(** ** Growth beyond the width of the length *)

(** A growth fails, or leaves a slice of the new capacity; it fails when the
    new block is too small. *)
Lemma push_step s p a t self c : objs s !! p = Some a → cap a ≤ len a → 0 < len a < 2 ^ 31 → thead a ≠ nil →
  c = (if cap a =? 0 then 2 else cap a) → size * 2 * zext32 c < 2 ^ 64 → size * len a < 2 ^ 64 →
  Push_body self p t s = None ∨
  (len a ≤ 2 * zext32 c ∧ ∃ s1 a1, Push_body self p t s = self s1 ∧ objs s1 !! p = Some a1 ∧ len a1 = len a ∧ cap a1 = i32 (2 * c) ∧ thead a1 ≠ nil).
Proof.
  intros Ho Hge Hlen Hth Hc Hb1 Hb2. assert (0 ≤ zext32 c) as Hz by (unfold zext32; apply Z.mod_pos_bound; lia).
  assert (∃ s0, c_when (cap a =? 0) (upd_obj p (set_cap 2)) s = Some (tt, s0) ∧ objs s0 !! p = Some (set_cap c a)) as (s0 & Hs0 & Ho0).
  { subst c. destruct (cap a =? 0); simpl; [unfold upd_obj, st_mod; rewrite Ho; simpl; eexists; split; [done|]; by apply lookup_insert_eq|].
    exists s. split; [done|]. rewrite Ho. by destruct a. }
  assert (∀ l s1, arrays s1 !! l = Some (replicate (Z.to_nat (2 * zext32 c)) zero) → 2 * zext32 c < len a →
    mem_copy (Some l, 0) (thead a) (size * len a) s1 = None) as Hshort.
  { intros l s1 Hl Hlt. eapply mem_copy_short; [done|lia|exact Hl|]. rewrite length_replicate. lia. }
  destruct (Push_body self p t s) as [[u s']|] eqn:Hr; [right|by left]. revert Hr.
  unfold Push_body, mbind, ST_bind, get_obj, st_gets. rewrite Ho, (proj2 (Z.ltb_ge _ _) Hge), Hs0, Ho0. cbn [cap len thead set_cap].
  rewrite (u64_small (size * 2 * zext32 c)), (zext32_small (len a)), (u64_small (size * len a)) by nia.
  unfold gc_malloc. rewrite bool_decide_eq_true_2 by done. cbn [c_when]. destruct (size * 2 * zext32 c <=? limit).
  - set (l := fresh _). replace ((size * 2 * zext32 c) `div` size) with (2 * zext32 c) by (apply (Z.div_unique _ _ _ 0); lia).
    unfold upd_obj, st_mod. cbn [objs set_array]. rewrite Ho0. simpl.
    set (s1 := set_obj _ _ _). destruct (mem_copy (Some l, 0) (thead a) (size * len a) s1) as [[[] s2]|] eqn:Hcp; [|done].
    pose proof (mem_copy_objs _ _ _ _ _ _ _ Hcp) as Ho2. rewrite Ho2. simpl. rewrite lookup_insert_eq. simpl. intros Hr. split.
    + destruct (decide (2 * zext32 c < len a)) as [Hlt|]; [|lia]. rewrite Hshort in Hcp; [done|simpl; by apply lookup_insert_eq|done].
    + eexists _, _. split; [symmetry; exact Hr|]. split; [apply lookup_insert_eq|done].
  - unfold upd_obj, st_mod. rewrite Ho0. cbn. unfold nil. by rewrite (mem_copy_nil _ 0) by lia.
Qed.
Lemma Push_overflow_ok s p vs t a self : objs s !! p = Some a → backs s a vs → len a = 2 ^ 30 → cap a = 2 ^ 30 → size < 2 ^ 32 →
  Push_body (Push_body (Push_body self p t) p t) p t s = None.
Proof.
  intros Ho Hb Hl Hc Hsz. assert (thead a ≠ nil) as Hth. { destruct Hb as [_ _ Hm]. intros E. rewrite E in Hm. destruct Hm as [_ Hm]. lia. }
  destruct (push_step s p a t (Push_body (Push_body self p t) p t) (2 ^ 30)) as [?|(_ & s1 & a1 & -> & Ho1 & Hl1 & Hc1 & Hth1)]; try done; try lia.
  { by rewrite Hc. } { change (zext32 (2 ^ 30)) with (2 ^ 30). lia. }
  change (i32 (2 * 2 ^ 30)) with (- 2 ^ 31) in Hc1.
  destruct (push_step s1 p a1 t (Push_body self p t) (- 2 ^ 31)) as [?|(_ & s2 & a2 & -> & Ho2 & Hl2 & Hc2 & Hth2)]; try done; try lia.
  { by rewrite Hc1. } { change (zext32 (- 2 ^ 31)) with (2 ^ 31). lia. }
  change (i32 (2 * - 2 ^ 31)) with 0 in Hc2.
  destruct (push_step s2 p a2 t self 2) as [?|(Hlt & _)]; try done; try lia.
  { by rewrite Hc2. } { change (zext32 2) with 2. lia. }
  change (zext32 2) with 2 in Hlt. lia.
Qed.

End slice.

——

• _YOUR GOAL_
The answer must consist of every line from the entries above that contains the string "Lemma".

• _RESULT FOR THIS EXERCISE_
Lemma push_step s p a t self c : objs s !! p = Some a → cap a ≤ len a → 0 < len a < 2 ^ 31 → thead a ≠ nil →
Lemma Push_overflow_ok s p vs t a self : objs s !! p = Some a → backs s a vs → len a = 2 ^ 30 → cap a = 2 ^ 30 → size < 2 ^ 32 →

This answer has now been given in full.